--- START ---

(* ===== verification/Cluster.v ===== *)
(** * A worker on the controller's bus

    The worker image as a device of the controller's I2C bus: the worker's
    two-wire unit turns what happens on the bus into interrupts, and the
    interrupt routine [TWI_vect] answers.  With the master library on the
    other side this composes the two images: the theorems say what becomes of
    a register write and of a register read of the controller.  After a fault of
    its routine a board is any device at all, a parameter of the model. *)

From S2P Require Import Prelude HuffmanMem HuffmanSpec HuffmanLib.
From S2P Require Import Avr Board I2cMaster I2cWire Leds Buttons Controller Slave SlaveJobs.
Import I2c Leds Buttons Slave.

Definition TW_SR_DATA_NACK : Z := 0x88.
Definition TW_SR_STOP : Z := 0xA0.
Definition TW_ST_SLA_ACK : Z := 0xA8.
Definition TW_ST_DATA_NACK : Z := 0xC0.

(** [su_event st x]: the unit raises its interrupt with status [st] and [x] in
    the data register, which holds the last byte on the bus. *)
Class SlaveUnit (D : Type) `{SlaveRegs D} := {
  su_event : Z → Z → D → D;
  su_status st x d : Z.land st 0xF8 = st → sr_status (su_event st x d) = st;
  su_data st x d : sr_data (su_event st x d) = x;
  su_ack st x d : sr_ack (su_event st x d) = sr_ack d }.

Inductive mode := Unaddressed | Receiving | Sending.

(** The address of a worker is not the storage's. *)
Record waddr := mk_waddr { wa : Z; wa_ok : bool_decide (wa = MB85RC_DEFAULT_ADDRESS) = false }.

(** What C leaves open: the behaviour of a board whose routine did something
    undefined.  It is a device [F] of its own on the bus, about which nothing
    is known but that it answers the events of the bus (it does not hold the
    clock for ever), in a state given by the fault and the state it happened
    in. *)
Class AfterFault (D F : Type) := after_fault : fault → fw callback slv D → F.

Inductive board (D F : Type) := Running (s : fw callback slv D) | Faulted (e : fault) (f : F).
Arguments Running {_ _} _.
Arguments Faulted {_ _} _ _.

--- END ---
--- START ---

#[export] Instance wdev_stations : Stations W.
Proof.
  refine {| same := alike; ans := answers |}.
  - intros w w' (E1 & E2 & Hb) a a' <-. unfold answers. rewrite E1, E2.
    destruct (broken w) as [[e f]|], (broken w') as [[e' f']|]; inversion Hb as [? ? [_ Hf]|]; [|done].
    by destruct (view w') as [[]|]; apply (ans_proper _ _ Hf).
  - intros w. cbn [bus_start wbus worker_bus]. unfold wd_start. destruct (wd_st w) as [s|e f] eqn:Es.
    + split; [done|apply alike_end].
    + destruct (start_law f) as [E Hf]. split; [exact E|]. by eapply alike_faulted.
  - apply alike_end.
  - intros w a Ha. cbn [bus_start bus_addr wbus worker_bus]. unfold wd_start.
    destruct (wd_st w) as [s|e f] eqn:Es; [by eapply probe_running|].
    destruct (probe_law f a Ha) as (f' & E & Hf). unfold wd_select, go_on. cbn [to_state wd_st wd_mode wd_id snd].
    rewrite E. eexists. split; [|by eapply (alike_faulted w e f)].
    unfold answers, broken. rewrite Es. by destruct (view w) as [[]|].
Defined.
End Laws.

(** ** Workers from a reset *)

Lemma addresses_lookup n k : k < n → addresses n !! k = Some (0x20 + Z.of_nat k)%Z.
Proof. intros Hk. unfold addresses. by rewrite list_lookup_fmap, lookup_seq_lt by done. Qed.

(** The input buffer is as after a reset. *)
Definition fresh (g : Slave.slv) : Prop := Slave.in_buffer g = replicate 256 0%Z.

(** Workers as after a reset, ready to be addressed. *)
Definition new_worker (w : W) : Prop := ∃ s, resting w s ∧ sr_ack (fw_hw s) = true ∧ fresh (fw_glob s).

--- END ---
--- START ---

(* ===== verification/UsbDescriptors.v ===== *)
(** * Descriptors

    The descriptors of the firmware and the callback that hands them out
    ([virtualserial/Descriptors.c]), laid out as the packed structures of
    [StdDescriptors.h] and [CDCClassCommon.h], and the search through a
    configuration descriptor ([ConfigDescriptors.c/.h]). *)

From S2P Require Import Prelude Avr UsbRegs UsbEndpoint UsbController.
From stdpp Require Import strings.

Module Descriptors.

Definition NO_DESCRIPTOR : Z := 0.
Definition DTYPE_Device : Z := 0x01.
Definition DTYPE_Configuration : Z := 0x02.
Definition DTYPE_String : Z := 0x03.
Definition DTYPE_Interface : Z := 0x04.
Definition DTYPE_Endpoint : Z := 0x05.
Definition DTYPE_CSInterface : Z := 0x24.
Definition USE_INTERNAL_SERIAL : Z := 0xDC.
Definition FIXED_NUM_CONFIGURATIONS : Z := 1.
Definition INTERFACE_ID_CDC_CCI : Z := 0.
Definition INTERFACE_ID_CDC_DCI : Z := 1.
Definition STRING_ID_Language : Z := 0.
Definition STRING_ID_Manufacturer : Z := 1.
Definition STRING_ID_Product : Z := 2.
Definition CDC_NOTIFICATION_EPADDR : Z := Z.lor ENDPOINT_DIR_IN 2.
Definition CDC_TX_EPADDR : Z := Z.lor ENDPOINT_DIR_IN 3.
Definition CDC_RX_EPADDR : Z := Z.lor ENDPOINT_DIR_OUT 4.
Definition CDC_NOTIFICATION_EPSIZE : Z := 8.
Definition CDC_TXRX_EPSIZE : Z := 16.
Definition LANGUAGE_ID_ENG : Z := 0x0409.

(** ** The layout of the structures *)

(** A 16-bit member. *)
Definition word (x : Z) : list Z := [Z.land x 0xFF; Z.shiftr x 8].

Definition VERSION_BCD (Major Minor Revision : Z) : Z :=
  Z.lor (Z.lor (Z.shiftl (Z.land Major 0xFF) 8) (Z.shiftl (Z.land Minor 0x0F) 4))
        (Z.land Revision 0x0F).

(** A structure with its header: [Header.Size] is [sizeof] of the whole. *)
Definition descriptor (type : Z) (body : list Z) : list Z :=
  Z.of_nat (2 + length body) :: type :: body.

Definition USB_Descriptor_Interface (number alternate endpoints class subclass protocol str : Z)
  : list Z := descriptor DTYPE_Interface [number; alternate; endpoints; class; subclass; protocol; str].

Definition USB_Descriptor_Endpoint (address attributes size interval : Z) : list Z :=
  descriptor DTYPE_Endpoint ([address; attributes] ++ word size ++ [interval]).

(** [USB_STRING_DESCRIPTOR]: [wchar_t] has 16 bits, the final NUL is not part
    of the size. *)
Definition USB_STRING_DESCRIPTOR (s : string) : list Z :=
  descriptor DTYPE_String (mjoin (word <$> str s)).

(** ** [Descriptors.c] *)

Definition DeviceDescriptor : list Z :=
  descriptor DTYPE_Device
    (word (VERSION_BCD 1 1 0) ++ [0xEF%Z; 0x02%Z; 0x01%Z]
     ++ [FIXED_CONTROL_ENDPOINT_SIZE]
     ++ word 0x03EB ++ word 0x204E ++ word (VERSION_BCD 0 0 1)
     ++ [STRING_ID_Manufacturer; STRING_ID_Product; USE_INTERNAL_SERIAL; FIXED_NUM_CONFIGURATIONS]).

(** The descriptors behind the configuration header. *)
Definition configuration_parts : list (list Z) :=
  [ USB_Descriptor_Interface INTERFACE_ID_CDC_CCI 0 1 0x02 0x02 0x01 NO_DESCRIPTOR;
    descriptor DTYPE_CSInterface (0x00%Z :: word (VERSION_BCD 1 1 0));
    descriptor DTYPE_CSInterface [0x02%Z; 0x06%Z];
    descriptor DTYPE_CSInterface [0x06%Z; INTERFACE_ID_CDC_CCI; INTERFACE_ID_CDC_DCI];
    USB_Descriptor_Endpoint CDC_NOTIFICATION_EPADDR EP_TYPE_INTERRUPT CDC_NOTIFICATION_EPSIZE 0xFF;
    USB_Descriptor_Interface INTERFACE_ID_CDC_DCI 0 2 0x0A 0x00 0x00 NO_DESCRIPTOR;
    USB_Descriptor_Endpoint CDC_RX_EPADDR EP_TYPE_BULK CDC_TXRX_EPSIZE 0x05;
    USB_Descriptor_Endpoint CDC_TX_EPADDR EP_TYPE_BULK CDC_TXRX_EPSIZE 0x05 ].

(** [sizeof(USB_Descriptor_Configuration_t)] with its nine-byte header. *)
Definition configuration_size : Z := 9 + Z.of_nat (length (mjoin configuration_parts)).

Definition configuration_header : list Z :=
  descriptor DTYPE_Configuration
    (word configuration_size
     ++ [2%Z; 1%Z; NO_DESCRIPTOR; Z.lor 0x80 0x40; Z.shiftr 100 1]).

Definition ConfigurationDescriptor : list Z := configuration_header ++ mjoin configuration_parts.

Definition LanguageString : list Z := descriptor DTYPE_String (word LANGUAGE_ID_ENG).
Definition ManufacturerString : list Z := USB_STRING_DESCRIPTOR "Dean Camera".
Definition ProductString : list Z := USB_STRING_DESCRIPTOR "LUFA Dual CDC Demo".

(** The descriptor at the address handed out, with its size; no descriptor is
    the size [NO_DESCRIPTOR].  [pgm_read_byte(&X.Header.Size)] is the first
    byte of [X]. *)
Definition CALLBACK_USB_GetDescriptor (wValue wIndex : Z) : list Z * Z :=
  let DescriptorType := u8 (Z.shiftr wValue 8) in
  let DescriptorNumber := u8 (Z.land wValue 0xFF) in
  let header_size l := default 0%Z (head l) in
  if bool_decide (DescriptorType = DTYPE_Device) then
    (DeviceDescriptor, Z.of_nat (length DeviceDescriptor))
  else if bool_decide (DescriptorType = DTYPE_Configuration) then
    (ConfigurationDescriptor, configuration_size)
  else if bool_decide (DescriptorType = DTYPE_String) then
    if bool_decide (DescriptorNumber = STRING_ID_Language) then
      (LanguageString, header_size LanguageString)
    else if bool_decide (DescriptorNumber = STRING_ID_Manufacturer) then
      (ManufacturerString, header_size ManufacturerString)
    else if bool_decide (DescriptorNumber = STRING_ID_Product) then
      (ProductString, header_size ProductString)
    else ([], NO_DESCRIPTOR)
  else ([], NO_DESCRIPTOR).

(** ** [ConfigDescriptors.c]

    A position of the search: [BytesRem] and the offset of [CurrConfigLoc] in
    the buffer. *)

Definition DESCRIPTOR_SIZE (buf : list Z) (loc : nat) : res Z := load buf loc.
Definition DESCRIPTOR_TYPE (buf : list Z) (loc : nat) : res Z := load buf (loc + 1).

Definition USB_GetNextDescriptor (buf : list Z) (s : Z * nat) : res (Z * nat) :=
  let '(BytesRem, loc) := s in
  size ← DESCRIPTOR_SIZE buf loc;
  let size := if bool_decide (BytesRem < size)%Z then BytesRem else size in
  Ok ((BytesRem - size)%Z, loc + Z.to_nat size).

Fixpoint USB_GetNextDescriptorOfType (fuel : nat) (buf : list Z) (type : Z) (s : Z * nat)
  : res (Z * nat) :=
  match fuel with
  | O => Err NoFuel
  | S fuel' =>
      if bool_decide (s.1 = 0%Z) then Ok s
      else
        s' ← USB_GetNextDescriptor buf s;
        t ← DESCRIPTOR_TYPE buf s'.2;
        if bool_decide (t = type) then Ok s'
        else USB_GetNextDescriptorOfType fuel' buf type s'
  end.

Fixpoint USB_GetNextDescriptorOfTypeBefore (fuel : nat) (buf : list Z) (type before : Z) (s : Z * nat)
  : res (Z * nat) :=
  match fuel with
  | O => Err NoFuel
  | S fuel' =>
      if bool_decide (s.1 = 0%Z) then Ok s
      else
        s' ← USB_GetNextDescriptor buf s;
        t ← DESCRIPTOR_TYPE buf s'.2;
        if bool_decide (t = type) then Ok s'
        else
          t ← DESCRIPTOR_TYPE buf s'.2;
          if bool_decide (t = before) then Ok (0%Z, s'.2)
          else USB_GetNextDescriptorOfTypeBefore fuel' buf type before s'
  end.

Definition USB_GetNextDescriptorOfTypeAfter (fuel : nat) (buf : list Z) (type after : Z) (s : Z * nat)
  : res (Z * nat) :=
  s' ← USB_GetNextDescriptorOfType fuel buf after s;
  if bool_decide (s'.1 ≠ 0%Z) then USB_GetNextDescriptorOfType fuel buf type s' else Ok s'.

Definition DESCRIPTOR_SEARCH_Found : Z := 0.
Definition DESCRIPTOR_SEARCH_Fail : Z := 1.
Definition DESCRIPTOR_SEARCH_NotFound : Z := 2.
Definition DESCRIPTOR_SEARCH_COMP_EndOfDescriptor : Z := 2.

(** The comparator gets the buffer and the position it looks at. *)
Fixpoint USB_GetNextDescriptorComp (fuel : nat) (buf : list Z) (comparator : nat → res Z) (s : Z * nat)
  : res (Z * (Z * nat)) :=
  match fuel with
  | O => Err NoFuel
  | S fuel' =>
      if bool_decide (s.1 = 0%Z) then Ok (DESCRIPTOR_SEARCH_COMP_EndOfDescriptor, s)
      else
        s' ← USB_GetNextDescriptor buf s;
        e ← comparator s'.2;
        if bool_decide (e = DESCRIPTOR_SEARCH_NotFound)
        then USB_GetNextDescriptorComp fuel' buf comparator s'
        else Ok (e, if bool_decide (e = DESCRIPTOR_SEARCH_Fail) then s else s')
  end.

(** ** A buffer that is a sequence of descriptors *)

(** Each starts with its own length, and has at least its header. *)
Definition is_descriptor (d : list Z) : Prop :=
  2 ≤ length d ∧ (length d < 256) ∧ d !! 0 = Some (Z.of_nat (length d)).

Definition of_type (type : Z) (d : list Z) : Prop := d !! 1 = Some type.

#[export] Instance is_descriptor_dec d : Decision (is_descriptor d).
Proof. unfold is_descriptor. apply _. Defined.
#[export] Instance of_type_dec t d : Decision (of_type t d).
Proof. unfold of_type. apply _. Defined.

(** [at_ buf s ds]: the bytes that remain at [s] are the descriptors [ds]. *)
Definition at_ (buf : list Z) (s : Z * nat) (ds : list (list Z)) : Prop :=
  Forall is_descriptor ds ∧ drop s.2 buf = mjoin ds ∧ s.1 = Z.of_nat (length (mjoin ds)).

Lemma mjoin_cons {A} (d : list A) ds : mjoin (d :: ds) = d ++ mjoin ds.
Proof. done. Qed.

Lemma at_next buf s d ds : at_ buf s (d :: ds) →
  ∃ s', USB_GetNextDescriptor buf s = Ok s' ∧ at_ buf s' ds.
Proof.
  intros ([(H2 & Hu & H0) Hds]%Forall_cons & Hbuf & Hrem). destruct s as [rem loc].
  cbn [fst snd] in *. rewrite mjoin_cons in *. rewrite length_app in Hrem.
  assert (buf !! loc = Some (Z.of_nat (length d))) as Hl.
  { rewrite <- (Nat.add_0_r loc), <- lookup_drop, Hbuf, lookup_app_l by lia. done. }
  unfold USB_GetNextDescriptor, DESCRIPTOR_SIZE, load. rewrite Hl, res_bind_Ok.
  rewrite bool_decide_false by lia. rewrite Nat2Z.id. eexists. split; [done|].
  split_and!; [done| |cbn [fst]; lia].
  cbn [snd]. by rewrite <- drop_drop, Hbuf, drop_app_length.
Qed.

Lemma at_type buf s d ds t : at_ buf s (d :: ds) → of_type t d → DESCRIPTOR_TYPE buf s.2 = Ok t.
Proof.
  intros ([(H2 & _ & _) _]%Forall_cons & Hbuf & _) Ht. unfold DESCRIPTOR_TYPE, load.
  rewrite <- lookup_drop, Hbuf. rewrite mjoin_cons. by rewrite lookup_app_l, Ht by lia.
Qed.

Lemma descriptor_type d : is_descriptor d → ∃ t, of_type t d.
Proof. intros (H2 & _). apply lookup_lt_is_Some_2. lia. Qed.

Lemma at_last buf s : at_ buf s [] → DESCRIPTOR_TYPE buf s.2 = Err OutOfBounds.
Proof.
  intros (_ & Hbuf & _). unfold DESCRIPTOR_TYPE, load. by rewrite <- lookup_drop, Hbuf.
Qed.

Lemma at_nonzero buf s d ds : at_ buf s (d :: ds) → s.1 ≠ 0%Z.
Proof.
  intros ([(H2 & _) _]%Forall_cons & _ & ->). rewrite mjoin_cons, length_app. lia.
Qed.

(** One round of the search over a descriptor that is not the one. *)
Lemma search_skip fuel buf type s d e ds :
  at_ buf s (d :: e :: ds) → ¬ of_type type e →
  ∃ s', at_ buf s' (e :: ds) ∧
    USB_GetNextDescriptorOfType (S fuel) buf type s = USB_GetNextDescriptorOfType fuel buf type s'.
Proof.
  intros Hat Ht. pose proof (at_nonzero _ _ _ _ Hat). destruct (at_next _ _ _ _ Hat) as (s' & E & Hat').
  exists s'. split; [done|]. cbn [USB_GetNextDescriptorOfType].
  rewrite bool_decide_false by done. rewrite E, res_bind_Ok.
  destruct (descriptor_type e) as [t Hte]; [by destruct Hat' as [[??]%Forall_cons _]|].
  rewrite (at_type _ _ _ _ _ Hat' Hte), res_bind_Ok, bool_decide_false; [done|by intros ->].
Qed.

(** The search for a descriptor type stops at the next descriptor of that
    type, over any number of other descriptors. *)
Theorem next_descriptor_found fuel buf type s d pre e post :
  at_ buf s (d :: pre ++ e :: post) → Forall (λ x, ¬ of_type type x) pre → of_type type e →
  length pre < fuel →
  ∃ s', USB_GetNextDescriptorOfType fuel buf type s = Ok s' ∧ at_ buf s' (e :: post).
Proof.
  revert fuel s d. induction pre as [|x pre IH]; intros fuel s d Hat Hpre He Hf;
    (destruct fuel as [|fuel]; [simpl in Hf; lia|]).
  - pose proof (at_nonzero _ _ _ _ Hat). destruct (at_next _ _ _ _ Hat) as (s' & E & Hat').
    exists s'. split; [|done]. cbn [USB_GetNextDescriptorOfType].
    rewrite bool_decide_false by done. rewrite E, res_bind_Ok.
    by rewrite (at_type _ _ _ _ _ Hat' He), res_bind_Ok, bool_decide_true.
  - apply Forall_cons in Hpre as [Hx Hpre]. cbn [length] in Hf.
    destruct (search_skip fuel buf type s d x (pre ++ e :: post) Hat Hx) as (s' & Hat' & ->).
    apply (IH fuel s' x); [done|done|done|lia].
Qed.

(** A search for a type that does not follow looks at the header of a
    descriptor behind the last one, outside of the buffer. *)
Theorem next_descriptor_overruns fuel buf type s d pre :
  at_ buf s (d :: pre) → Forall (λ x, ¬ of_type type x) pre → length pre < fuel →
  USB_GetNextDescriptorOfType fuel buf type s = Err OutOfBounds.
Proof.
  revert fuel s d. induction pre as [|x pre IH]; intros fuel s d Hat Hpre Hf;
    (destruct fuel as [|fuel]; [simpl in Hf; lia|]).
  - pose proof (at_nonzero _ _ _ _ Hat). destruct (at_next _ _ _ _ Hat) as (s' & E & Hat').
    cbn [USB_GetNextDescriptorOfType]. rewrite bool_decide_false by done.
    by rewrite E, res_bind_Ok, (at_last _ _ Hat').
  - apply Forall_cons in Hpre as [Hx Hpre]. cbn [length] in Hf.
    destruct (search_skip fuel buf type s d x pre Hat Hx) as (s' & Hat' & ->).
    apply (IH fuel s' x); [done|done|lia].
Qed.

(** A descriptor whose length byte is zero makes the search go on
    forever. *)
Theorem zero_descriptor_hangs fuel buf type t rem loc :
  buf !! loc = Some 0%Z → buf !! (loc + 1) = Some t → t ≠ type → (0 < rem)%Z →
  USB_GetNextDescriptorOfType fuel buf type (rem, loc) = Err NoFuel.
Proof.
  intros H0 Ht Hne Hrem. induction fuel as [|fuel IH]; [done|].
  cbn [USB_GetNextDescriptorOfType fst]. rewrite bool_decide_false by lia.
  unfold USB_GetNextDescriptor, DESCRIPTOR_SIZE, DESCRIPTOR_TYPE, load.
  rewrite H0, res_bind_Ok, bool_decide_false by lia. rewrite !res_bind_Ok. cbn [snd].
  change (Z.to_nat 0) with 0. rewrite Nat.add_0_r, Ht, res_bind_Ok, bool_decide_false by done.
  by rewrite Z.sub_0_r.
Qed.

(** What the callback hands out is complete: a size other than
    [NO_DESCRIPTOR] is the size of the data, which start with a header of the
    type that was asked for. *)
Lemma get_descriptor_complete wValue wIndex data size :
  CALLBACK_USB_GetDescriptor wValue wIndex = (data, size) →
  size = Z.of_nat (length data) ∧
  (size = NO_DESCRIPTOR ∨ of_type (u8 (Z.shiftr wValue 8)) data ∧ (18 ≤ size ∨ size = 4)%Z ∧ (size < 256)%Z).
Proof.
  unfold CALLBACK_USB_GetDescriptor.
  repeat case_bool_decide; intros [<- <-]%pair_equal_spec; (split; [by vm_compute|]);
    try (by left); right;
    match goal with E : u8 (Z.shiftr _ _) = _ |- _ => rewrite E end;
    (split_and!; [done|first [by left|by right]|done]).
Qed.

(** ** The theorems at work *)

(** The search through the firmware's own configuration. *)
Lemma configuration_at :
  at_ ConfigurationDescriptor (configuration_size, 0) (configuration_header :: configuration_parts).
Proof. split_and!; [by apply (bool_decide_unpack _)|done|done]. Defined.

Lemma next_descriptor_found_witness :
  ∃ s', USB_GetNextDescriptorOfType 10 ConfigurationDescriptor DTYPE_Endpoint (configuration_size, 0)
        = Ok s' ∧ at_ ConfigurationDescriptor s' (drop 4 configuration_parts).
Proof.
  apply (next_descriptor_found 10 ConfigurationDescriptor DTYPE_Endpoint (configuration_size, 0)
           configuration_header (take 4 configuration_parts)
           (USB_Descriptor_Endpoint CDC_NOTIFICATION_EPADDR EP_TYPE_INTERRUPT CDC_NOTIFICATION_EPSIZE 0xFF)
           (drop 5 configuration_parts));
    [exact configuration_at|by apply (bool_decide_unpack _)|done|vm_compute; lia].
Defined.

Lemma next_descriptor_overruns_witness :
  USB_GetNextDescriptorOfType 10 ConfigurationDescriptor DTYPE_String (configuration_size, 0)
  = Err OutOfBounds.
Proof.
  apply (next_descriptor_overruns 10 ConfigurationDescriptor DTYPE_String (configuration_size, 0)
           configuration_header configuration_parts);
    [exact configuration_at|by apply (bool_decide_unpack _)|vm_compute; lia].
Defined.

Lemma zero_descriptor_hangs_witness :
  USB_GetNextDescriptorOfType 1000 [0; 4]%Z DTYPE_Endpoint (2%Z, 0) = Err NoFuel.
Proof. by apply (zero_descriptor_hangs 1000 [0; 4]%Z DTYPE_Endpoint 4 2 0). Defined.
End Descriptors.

--- END ---

## Exercise requirements:
Extract exactly and only the lines above from the line containing "EP_TYPE_INTERRUPT CDC_NOTIFICATION_EPSIZE 0xFF;" through the line containing "USB_Descriptor_Endpoint CDC_TX_EPADDR EP_TYPE_BULK", both end lines included.

## Task result:
    USB_Descriptor_Endpoint CDC_NOTIFICATION_EPADDR EP_TYPE_INTERRUPT CDC_NOTIFICATION_EPSIZE 0xFF;
    USB_Descriptor_Interface INTERFACE_ID_CDC_DCI 0 2 0x0A 0x00 0x00 NO_DESCRIPTOR;
    USB_Descriptor_Endpoint CDC_RX_EPADDR EP_TYPE_BULK CDC_TXRX_EPSIZE 0x05;
    USB_Descriptor_Endpoint CDC_TX_EPADDR EP_TYPE_BULK CDC_TXRX_EPSIZE 0x05 ].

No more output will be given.